Your logical right to be dogmatic even about the average atheist is a little dubious.
There is certainly no rational reason to deny the possibility of a change of viewpoint, from atheism to theism.
It is no more strange, as I've said before, than turning a corner and catching sight of a building for the first time.
It is no more strange than making a new acquaintance, and then getting to know him well enough to become friends with him. (In fact, on reflection, developing a relationship with a new acquaintance is probably a better analogy than the one I was using before).
Whereas you, and the others taking this line, are putting forward an argument which is the equivalent of "It's quite impossible to become friends with a new person, one that you've never met before. If you find yourself liking someone, that must mean that you've known them all your life".

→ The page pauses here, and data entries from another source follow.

(* ===== verification/Vfs.v ===== *)
(** * Mount points and open files (vfs.c, vfs.h)

    A mount point is a structure of bytes on the heap, an open file a slot of a
    static table.  Paths, names and the buffers of readers are addresses in
    the memory of the console. *)

From S2P Require Import Prelude Iface Mem LibTitan Mb2 MmState Vga Tar.

Definition MAX_MOUNTPOINTS : Z := 12.
Definition MAX_OPENED_FILES : Z := 10.
Definition VFS_TYPE_LEGNTH : Z := 32.

(** [mountpoint_t]: its size and the offsets of its fields. *)
Definition SIZEOF_MOUNTPOINT_T : Z := 176.
Definition OFF_DEVICE : Z := 32.
Definition OFF_MOUNTPOINT : Z := 96.
Definition OFF_OPEN : Z := 160.
Definition OFF_READ : Z := 168.

Definition zero_fd : file_descriptor_t := Fd 0 0 (replicate 64 0) 0 0 0 0.

(** The globals of vfs.c and tar.c. *)
Record vfs := Vfs {
  con : console;
  file_headers : list Z;
  mountpoints : list Z;
  vfs_opened_files : list file_descriptor_t;
}.

Definition set_con (s : vfs) (c : console) : vfs := Vfs c (file_headers s) (mountpoints s) (vfs_opened_files s).
Definition set_fs_mem (s : vfs) (m : mem) : vfs := set_con s (set_vmem (con s) m).
Definition set_mountpoints (s : vfs) (l : list Z) : vfs := Vfs (con s) (file_headers s) l (vfs_opened_files s).
Definition set_opened (s : vfs) (l : list file_descriptor_t) : vfs := Vfs (con s) (file_headers s) (mountpoints s) l.
Definition fs_mem (s : vfs) : mem := vmem (con s).

(** Addresses the linker fixes: of string literals and of the functions of
    tar.c. *)
Record fs_symbols := FsSymbols {
  lit_tar : Z;
  lit_root : Z;
  lit_initramfs : Z;
  sym_ustar_open : Z;
  sym_ustar_read : Z;
}.

Definition store64 (m : mem) (a v : Z) : outcome mem :=
  m1 ← store32 m a (v mod 2 ^ 32); store32 m1 (a + 4) (v / 2 ^ 32).

Definition with_read_pos (fd : file_descriptor_t) (pos : Z) : file_descriptor_t :=
  Fd (fs_file_id fd) (mountpoint_id fd) (filename fd) pos (buf_write_pos fd) (file_size fd) (file_buffer fd).

Section Vfs.
Context {H : Type} `{HeapAlloc H} (sym : fs_symbols).

(** The mount point or [NULL]. *)
Definition create_mountpoint (h : H) (m : mem) (device target fs_type : Z) : outcome (Z * H * mem) :=
  '(new_mountpoint, h1) ← ha_alloc h SIZEOF_MOUNTPOINT_T;
  '(_, m1) ← strncpy m (new_mountpoint + OFF_DEVICE) device VFS_PATH_LENGTH;
  '(_, m2) ← strncpy m1 new_mountpoint fs_type 32;
  '(_, m3) ← strncpy m2 (new_mountpoint + OFF_MOUNTPOINT) target VFS_PATH_LENGTH;
  r ← strncmp m3 fs_type (lit_tar sym) VFS_PATH_LENGTH;
  if r =? 0 then
    m4 ← store64 m3 (new_mountpoint + OFF_OPEN) (sym_ustar_open sym);
    m5 ← store64 m4 (new_mountpoint + OFF_READ) (sym_ustar_read sym);
    Ok (new_mountpoint, h1, m5)
  else
    h2 ← ha_free h1 new_mountpoint;
    Ok (NULL, h2, m3).

(** The loop of [add_mountpoint] over the slots. *)
Fixpoint add_mountpoint (l : list Z) (mountpoint : Z) : bool * list Z :=
  match l with
  | [] => (false, [])
  | p :: l' =>
      if p =? NULL then (true, mountpoint :: l')
      else let '(b, l'') := add_mountpoint l' mountpoint in (b, p :: l'')
  end.

(** The loop of [get_mountpoint] and of [vfs_umount]: the index of the first
    mount point whose field at [off] is the string, or the number of slots. *)
Fixpoint find_mountpoint (m : mem) (l : list Z) (off str : Z) (i : nat) : outcome nat :=
  match l with
  | [] => Ok i
  | p :: l' =>
      r ← strncmp m (p + off) str VFS_PATH_LENGTH;
      if r =? 0 then Ok i else find_mountpoint m l' off str (S i)
  end.

Definition get_mountpoint (s : vfs) (path : Z) : outcome Z :=
  i ← find_mountpoint (fs_mem s) (mountpoints s) OFF_MOUNTPOINT path 0;
  Ok (default NULL (mountpoints s !! i)).

(** The loop of [remove_mountpoint]. *)
Fixpoint clear_mountpoint (l : list Z) (mountpoint : Z) : list Z :=
  match l with
  | [] => []
  | p :: l' => if p =? mountpoint then 0 :: l' else p :: clear_mountpoint l' mountpoint
  end.

Definition remove_mountpoint (h : H) (s : vfs) (mountpoint : Z) : outcome (H * vfs) :=
  h' ← ha_free h mountpoint;
  Ok (h', set_mountpoints s (clear_mountpoint (mountpoints s) mountpoint)).

Definition vfs_mount (h : H) (s : vfs) (device target fs_type : Z) : outcome (bool * H * vfs) :=
  '(p, h', m) ← create_mountpoint h (fs_mem s) device target fs_type;
  let '(ok, l) := add_mountpoint (mountpoints s) p in
  if (ok : bool) then Ok (true, h', set_mountpoints (set_fs_mem s m) l) else Fault (Panic "vfs").

(** [vfs_umount] clears the slot before it frees what the slot holds. *)
Definition vfs_umount (h : H) (s : vfs) (device : Z) : outcome (Z * H * vfs) :=
  i ← find_mountpoint (fs_mem s) (mountpoints s) OFF_DEVICE device 0;
  if (i <? length (mountpoints s))%nat then
    let l := <[i := 0]> (mountpoints s) in
    p ← of_option (OutOfBounds "mountpoints") (l !! i);
    h' ← ha_free h p;
    Ok (1, h', set_mountpoints s l)
  else Fault (OutOfBounds "mountpoints").

Definition vfs_init (h : H) (s : vfs) : outcome (bool * H * vfs) :=
  vfs_mount h s (lit_initramfs sym) (lit_root sym) (lit_tar sym).

End Vfs.

Section Files.
Context (sym : fs_symbols).

(** The loop of [vfs_open] over the slots: the first one without a name. *)
Fixpoint free_slot (l : list file_descriptor_t) (i : nat) : option nat :=
  match l with
  | [] => None
  | fd :: l' => if default 0 (head (filename fd)) =? 0 then Some i else free_slot l' (S i)
  end.

(** The comparison of [vfs_open] and [vfs_read] with ["tar"]. *)
Definition is_tar (m : mem) (mountpoint : Z) : outcome bool :=
  r ← strncmp m (lit_tar sym) mountpoint 3; Ok (r =? 0).

Definition vfs_open (s : vfs) (filename flags : Z) : outcome (Z * vfs) :=
  mountpoint ← get_mountpoint s filename;
  tar ← is_tar (fs_mem s) mountpoint;
  if (tar : bool) then
    '(fd, c) ← ustar_open (con s) (file_headers s) (filename + 1);
    let s1 := set_con s c in
    match free_slot (vfs_opened_files s1) 0 with
    | Some i => Ok (Z.of_nat i, set_opened s1 (<[i := fd]> (vfs_opened_files s1)))
    | None => c' ← ERROR c "vfs" "reached max amount of files"; Ok (-1, set_con s1 c')
    end
  else
    c ← ERROR (con s) "vfs" "could not determine FS type"; Ok (-1, set_con s c).

Definition vfs_close (file_handle : Z) : bool := true.

(** [vfs_opened_files[file_handle]]. *)
Definition opened_at (s : vfs) (file_handle : Z) : outcome file_descriptor_t :=
  if file_handle <? 0 then Fault (OutOfBounds "vfs_opened_files")
  else of_option (OutOfBounds "vfs_opened_files") (vfs_opened_files s !! Z.to_nat file_handle).

Definition set_read_pos (s : vfs) (file_handle pos : Z) : outcome vfs :=
  fd ← opened_at s file_handle;
  Ok (set_opened s (<[Z.to_nat file_handle := with_read_pos fd (i32 pos)]> (vfs_opened_files s))).

Definition vfs_read (s : vfs) (file_handle buf nbytes : Z) : outcome (Z * vfs) :=
  fd ← opened_at s file_handle;
  mountpoint ← of_option (OutOfBounds "mountpoints") (mountpoints s !! Z.to_nat (mountpoint_id fd));
  tar ← is_tar (fs_mem s) mountpoint;
  if (tar : bool) then
    '(bytes_read, m) ← ustar_read (fs_mem s) (u64 (file_buffer fd + buf_read_pos fd)) buf nbytes;
    s' ← set_read_pos (set_fs_mem s m) file_handle (u64 (buf_read_pos fd + bytes_read));
    Ok (bytes_read, s')
  else
    c ← ERROR (con s) "vfs" "could not determine FS type"; Ok (u64 (-1), set_con s c).

Definition vfs_seek (s : vfs) (file_handle pos : Z) : outcome (Z * vfs) :=
  s' ← set_read_pos s file_handle pos; Ok (pos, s').

End Files.

(** ** The file system as an abstract table

    Open files are members of the archive with a position; handles count up
    from zero, as nothing frees a slot. *)

Abbreviation open_files := (list (member * Z)).

Definition tar_string : list Z := [116; 97; 114].

(** [fd] reads the member [f] at [pos]; the contents lie in the archive. *)
Record fd_reads (m : mem) (a b : Z) (fd : file_descriptor_t) (fp : member * Z) : Prop := {
  fr_name : default 0 (head (filename fd)) ≠ 0;
  fr_mount : mountpoint_id fd = 0;
  fr_data : bytes_at m (file_buffer fd) (m_data fp.1);
  fr_pos : buf_read_pos fd = fp.2;
  fr_in : a ≤ file_buffer fd ∧ file_buffer fd + Z.of_nat (length (m_data fp.1)) < b;
}.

How on earth do the self-proclaimed champions of rationality manage to manouevre themselves into such a non-rational position?
As I've suggested before, I think we must look to psychology. The idea that an atheist can be shifted from his atheism provokes an unconscious fear- "If it can happen to him, it can happen to me". Therefore the very possibility of it must be denied vigorously. I suspect that it was exactly the same unconscious fear of being changed that launched Saul of Tarsus into his early career of persecuting Christians.
"Methinks the atheist doth protest too much".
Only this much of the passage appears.